● **What to work on**: Repeat only the lines below from the one containing "match m with" through the one containing "Definition tracking (D", inclusive, exactly as written.

● **Information shown**:
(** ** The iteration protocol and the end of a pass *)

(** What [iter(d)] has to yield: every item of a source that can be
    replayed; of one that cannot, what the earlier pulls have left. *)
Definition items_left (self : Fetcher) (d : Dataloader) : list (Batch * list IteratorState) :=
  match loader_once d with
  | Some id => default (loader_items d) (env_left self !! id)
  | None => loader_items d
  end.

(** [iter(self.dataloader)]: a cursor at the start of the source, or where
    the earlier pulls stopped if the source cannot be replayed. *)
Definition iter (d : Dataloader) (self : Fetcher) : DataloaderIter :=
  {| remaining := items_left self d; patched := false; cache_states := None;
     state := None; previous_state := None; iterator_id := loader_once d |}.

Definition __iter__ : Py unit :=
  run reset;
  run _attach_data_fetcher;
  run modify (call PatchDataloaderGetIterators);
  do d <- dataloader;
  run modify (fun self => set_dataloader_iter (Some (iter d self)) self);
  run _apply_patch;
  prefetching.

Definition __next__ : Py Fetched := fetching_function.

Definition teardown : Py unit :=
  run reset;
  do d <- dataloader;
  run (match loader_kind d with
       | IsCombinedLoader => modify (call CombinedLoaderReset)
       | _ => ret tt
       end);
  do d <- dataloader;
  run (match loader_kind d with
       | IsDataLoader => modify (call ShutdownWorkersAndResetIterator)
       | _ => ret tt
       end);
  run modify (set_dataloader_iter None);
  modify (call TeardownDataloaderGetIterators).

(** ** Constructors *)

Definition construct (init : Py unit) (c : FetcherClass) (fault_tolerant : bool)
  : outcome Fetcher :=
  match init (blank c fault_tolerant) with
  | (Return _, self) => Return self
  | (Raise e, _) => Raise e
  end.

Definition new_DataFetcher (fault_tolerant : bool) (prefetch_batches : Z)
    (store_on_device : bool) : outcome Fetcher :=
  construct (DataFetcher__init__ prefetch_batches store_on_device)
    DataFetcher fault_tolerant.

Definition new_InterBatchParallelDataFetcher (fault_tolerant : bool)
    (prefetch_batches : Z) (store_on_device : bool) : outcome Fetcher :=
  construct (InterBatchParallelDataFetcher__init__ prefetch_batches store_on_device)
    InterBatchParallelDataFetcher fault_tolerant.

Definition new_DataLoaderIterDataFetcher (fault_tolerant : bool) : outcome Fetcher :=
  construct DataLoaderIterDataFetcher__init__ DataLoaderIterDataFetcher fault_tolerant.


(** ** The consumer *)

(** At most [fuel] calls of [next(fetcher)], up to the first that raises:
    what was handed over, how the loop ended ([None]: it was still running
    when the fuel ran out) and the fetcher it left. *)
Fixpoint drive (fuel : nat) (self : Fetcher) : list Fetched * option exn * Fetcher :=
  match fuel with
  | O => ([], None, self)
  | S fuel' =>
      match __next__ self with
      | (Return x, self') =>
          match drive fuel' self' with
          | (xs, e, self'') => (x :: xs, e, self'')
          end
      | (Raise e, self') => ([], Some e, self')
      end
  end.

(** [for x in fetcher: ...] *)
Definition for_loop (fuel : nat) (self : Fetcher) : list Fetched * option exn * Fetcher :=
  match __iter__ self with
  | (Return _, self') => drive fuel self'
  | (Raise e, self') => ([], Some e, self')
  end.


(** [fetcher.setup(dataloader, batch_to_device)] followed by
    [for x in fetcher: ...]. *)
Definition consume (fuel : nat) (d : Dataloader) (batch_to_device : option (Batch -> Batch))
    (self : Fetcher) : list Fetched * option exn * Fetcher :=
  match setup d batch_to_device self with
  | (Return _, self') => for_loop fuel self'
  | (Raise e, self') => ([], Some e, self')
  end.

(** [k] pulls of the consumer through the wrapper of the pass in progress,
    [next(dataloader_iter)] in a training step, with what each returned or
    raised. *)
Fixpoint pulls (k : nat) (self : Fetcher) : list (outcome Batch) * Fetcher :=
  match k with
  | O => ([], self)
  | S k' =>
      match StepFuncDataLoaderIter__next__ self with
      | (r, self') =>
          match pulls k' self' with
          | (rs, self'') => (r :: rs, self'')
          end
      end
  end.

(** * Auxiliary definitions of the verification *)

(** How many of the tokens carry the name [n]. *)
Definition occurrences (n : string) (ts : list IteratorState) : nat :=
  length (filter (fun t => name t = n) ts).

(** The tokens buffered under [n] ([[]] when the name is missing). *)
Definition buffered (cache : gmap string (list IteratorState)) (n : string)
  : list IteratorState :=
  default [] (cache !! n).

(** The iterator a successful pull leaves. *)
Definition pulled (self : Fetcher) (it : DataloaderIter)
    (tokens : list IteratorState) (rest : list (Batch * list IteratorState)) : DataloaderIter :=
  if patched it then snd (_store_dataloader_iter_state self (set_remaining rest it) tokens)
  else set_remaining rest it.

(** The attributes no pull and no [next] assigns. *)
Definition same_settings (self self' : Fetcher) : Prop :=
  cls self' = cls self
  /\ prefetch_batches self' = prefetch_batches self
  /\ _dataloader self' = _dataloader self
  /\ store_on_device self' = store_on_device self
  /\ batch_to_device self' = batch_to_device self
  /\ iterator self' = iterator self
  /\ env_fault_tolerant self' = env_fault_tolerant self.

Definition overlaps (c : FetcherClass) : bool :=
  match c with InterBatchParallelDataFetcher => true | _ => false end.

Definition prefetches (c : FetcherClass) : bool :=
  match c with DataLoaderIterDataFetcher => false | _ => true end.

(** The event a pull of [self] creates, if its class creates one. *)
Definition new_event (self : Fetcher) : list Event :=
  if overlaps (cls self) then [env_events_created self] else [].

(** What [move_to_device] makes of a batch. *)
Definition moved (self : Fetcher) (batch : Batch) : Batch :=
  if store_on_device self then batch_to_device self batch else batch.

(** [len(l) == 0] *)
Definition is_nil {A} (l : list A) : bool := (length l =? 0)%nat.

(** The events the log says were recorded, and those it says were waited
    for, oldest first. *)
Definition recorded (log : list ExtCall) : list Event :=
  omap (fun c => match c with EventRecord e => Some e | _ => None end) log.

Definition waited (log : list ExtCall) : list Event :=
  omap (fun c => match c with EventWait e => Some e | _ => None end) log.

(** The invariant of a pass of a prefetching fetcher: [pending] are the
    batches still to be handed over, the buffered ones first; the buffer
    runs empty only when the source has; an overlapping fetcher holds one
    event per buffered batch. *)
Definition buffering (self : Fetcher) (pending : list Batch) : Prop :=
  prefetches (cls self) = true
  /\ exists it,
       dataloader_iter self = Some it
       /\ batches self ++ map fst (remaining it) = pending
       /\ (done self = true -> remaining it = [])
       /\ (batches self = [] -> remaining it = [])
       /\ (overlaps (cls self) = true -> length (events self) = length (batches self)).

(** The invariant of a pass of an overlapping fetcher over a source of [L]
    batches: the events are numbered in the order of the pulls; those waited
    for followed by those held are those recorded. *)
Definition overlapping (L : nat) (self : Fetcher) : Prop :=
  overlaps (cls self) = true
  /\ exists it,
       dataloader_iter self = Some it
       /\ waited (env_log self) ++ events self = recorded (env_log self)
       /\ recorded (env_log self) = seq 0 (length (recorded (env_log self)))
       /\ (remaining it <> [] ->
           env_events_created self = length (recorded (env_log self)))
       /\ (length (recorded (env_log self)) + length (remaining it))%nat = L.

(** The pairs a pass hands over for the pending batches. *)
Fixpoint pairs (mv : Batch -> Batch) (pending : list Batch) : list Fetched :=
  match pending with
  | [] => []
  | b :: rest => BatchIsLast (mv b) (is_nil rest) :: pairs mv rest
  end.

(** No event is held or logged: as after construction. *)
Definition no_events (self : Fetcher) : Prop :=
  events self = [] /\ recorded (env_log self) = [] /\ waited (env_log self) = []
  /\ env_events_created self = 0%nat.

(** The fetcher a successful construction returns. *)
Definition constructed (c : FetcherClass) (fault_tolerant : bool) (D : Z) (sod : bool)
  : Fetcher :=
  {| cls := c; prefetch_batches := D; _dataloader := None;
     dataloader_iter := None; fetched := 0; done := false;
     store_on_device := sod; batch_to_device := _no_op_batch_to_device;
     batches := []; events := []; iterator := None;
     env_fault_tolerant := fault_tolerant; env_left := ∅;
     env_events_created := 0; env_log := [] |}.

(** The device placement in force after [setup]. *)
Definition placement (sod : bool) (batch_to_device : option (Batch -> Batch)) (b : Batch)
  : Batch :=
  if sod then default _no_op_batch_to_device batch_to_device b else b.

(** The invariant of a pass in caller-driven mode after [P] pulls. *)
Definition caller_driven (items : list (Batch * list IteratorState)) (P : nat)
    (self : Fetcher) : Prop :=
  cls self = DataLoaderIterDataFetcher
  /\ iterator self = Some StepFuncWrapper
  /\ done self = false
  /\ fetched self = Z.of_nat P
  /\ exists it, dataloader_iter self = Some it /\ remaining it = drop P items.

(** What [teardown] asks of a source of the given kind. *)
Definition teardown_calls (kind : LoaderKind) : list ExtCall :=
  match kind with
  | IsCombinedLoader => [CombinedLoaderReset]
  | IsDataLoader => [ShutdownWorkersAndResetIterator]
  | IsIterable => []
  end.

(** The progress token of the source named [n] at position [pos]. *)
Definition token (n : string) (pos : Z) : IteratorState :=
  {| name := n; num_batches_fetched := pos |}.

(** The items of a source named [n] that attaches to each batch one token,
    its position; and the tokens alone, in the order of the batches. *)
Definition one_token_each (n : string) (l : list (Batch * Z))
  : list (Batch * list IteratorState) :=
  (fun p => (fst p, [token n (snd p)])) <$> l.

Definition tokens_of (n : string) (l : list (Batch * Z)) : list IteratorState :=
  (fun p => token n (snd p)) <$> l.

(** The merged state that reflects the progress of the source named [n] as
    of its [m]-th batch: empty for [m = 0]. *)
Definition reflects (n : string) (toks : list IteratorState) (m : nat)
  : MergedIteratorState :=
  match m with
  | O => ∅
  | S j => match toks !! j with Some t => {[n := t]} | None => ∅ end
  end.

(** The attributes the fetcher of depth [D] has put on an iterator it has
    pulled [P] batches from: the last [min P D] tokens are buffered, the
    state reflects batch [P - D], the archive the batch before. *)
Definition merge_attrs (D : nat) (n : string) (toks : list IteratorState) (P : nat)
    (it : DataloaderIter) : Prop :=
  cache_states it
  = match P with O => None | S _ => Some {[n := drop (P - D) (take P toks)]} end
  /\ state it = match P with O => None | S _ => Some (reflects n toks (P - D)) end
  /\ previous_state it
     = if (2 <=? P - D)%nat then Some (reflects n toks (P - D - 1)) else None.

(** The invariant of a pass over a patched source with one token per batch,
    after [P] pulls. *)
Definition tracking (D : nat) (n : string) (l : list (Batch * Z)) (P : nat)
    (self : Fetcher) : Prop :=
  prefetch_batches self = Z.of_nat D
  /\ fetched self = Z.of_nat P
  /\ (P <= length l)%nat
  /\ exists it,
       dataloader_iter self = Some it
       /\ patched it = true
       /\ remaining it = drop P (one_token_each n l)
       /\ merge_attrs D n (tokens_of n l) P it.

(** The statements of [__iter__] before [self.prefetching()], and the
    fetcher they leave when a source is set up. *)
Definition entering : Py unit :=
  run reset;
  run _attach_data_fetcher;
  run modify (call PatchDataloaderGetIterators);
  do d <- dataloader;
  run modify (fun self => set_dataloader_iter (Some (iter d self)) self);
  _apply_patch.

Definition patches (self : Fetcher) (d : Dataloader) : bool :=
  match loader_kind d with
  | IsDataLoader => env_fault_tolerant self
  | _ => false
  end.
---
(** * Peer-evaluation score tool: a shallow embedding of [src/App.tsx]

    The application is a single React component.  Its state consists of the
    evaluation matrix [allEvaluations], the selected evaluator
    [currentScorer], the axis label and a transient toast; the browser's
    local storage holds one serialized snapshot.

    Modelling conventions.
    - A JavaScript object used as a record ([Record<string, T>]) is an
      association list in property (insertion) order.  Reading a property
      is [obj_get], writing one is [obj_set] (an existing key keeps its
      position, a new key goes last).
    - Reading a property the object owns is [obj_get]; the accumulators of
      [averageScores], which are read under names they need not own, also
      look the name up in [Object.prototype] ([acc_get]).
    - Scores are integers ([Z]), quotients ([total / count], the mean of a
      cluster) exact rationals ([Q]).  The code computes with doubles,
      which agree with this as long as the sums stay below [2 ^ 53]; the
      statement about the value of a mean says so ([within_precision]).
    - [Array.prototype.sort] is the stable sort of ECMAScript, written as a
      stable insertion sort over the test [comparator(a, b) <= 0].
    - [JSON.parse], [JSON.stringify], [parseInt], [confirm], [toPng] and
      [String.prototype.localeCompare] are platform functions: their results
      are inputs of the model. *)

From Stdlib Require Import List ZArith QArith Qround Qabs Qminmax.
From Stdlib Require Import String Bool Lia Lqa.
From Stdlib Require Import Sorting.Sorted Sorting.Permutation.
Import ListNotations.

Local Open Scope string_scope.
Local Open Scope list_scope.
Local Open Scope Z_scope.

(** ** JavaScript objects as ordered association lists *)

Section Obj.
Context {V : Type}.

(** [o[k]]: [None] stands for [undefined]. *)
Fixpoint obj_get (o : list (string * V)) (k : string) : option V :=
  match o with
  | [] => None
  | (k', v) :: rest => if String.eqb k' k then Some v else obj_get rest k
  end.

● **Output for this task**:
  match m with
  | O => ∅
  | S j => match toks !! j with Some t => {[n := t]} | None => ∅ end
  end.

(** The attributes the fetcher of depth [D] has put on an iterator it has
    pulled [P] batches from: the last [min P D] tokens are buffered, the
    state reflects batch [P - D], the archive the batch before. *)
Definition merge_attrs (D : nat) (n : string) (toks : list IteratorState) (P : nat)
    (it : DataloaderIter) : Prop :=
  cache_states it
  = match P with O => None | S _ => Some {[n := drop (P - D) (take P toks)]} end
  /\ state it = match P with O => None | S _ => Some (reflects n toks (P - D)) end
  /\ previous_state it
     = if (2 <=? P - D)%nat then Some (reflects n toks (P - D - 1)) else None.

(** The invariant of a pass over a patched source with one token per batch,
    after [P] pulls. *)
Definition tracking (D : nat) (n : string) (l : list (Batch * Z)) (P : nat)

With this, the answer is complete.